Every Eval Ever: A Unifying Schema and Community Re...

Every Eval Ever: A Unifying Schema and Community Re... | AI Research

Key Takeaways

Every Eval Ever is a project designed to solve the fragmentation and inconsistency currently plaguing AI evaluation.
AI evaluations are widely used for testing and understanding progress.
However, the diverse evaluators bring with them inconsistencies that challenge analysis and comparison.
First, results are saved in incompatible formats, scattered across leaderboards, papers, blog posts, evaluation harness logs, and custom repositories.
We introduce Every Eval Ever, the first shared schema and community-crowdsourced repository for AI evaluation results.

Paper AbstractExpand

AI evaluations are widely used for testing and understanding progress. However, the diverse evaluators bring with them inconsistencies that challenge analysis and comparison. First, results are saved in incompatible formats, scattered across leaderboards, papers, blog posts, evaluation harness logs, and custom repositories. Second, results are created by different evaluation frameworks, which produce divergent scores for nominally identical evaluations and record metadata inconsistently, hindering comparison, cross-community evaluation science, cost reduction, and reuse. We introduce Every Eval Ever, the first shared schema and community-crowdsourced repository for AI evaluation results. The schema standardizes how evaluations are represented in a unified, single JSON document. It is source-agnostic by design, ingesting results from evaluation harnesses and papers alike, and optionally stores per-instance outputs for fine-grained analysis. We contribute: (i) a community-governed metadata schema with a companion instance-level schema, the first standardization effort of its kind; (ii) automatic converters from popular formats, evaluation harnesses, and leaderboards to the unified schema; and (iii) a crowdsourced community database hosted on Hugging Face, currently spanning to date 22,235 models, 2,273 unique benchmarks, and 31 evaluation formats.

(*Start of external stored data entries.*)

(** C10. When [Stop] runs before the start (nothing but configuration
    calls and earlier [Stop]s before it), it spends the stop guard while
    [cancelFunc] is still [nil].  Whatever follows, [Stop] calls included,
    the context handed to the watcher is never cancelled: once the start
    has run, the watcher has been launched and a cancel function is set,
    but [Stop] does nothing. *)
Theorem stop_before_start_never_cancels (pre post : list (os * op)) :
  let w := execs world0 pre in
  initOnce w = false ->
  let w1 := Stop w in
  let w2 := execs w1 post in
  stopOnce w1 = true /\ cancelFunc w1 = false
  /\ ctxDone w2 = false
  /\ (initOnce w2 = true -> cancelFunc w2 = true /\ is_Some (watching w2))
  /\ Stop w2 = w2.
Proof.
  intros w Hi w1 w2.
  assert (not_started_yet w) as Hk.
  { subst w. apply execs_preserves; [apply exec_not_started_yet|].
    intros _. now repeat split. }
  destruct (Hk Hi) as (Hcf & Hcd & _).
  assert (stopOnce w1 = true /\ cancelFunc w1 = false /\ ctxDone w1 = false
          /\ initOnce w1 = false) as (H1 & H2 & H3 & H4).
  { subst w1. unfold Stop. destruct (stopOnce w) eqn:Hs; cbn; rewrite ?Hcf; auto. }
  assert (stop_spent w2) as (Hs2 & Hd2 & Hi2).
  { subst w2. apply execs_preserves; [apply exec_stop_spent|].
    repeat split; try assumption; congruence. }
  repeat split; try assumption; try (now apply Hi2).
  unfold Stop. now rewrite Hs2.
Qed.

Every Eval Ever is a project designed to solve the fragmentation and inconsistency currently plaguing AI evaluation. As researchers and developers test new models, they often save their results in incompatible formats—ranging from blog posts and leaderboards to custom log files—making it nearly impossible to compare performance across different studies. This paper introduces a unified, community-governed schema and a crowdsourced repository that standardizes how these evaluation results are recorded, stored, and shared, ultimately making AI progress easier to track and analyze.

A Universal Language for Evaluation

The core of the project is a standardized JSON schema that acts as a common language for AI evaluation data. Instead of just recording a final score, this schema captures the essential context behind the result: who performed the evaluation, what generation settings were used, how the model was accessed, and the specific metrics applied. By creating a consistent structure, the schema allows researchers to compare results from different sources—such as academic papers, evaluation harnesses, and public leaderboards—on equal footing. It also supports optional "sidecar" files that store instance-level data, such as specific prompts and model outputs, which are vital for deep-dive analysis.

Streamlining Data Collection

To lower the barrier for adoption, the project provides automatic converters for popular evaluation frameworks like HELM, lm-eval-harness, and Inspect AI. These tools translate existing, messy log files into the new, standardized format. To ensure quality, the repository includes a validation pipeline that checks every contribution for schema compliance before it is accepted. This process ensures that the data remains clean and usable for the entire community.

Building a Community Repository

The project hosts a crowdsourced database on Hugging Face that serves as a central hub for evaluation results. As of the study's publication, this repository already contains data for over 22,000 models and 2,200 benchmarks across 31 different formats. By pooling these results, the community can conduct large-scale meta-analyses that were previously impossible, such as identifying cost-accuracy trade-offs, detecting reproducibility gaps, and performing item-level analysis.

Improving Transparency and Reproducibility

By standardizing reporting, Every Eval Ever addresses the "hidden" variables that often lead to conflicting scores for the same model. For example, the project highlights how different inference engines or generation parameters can lead to divergent results, even when the benchmark name is identical. By making these details explicit rather than implicit, the repository helps researchers avoid the high costs of re-running evaluations and provides a more reliable foundation for understanding AI capabilities and risks. The project operates under a community-governed model, ensuring that the schema remains flexible and evolves to meet the needs of researchers as new AI technologies emerge.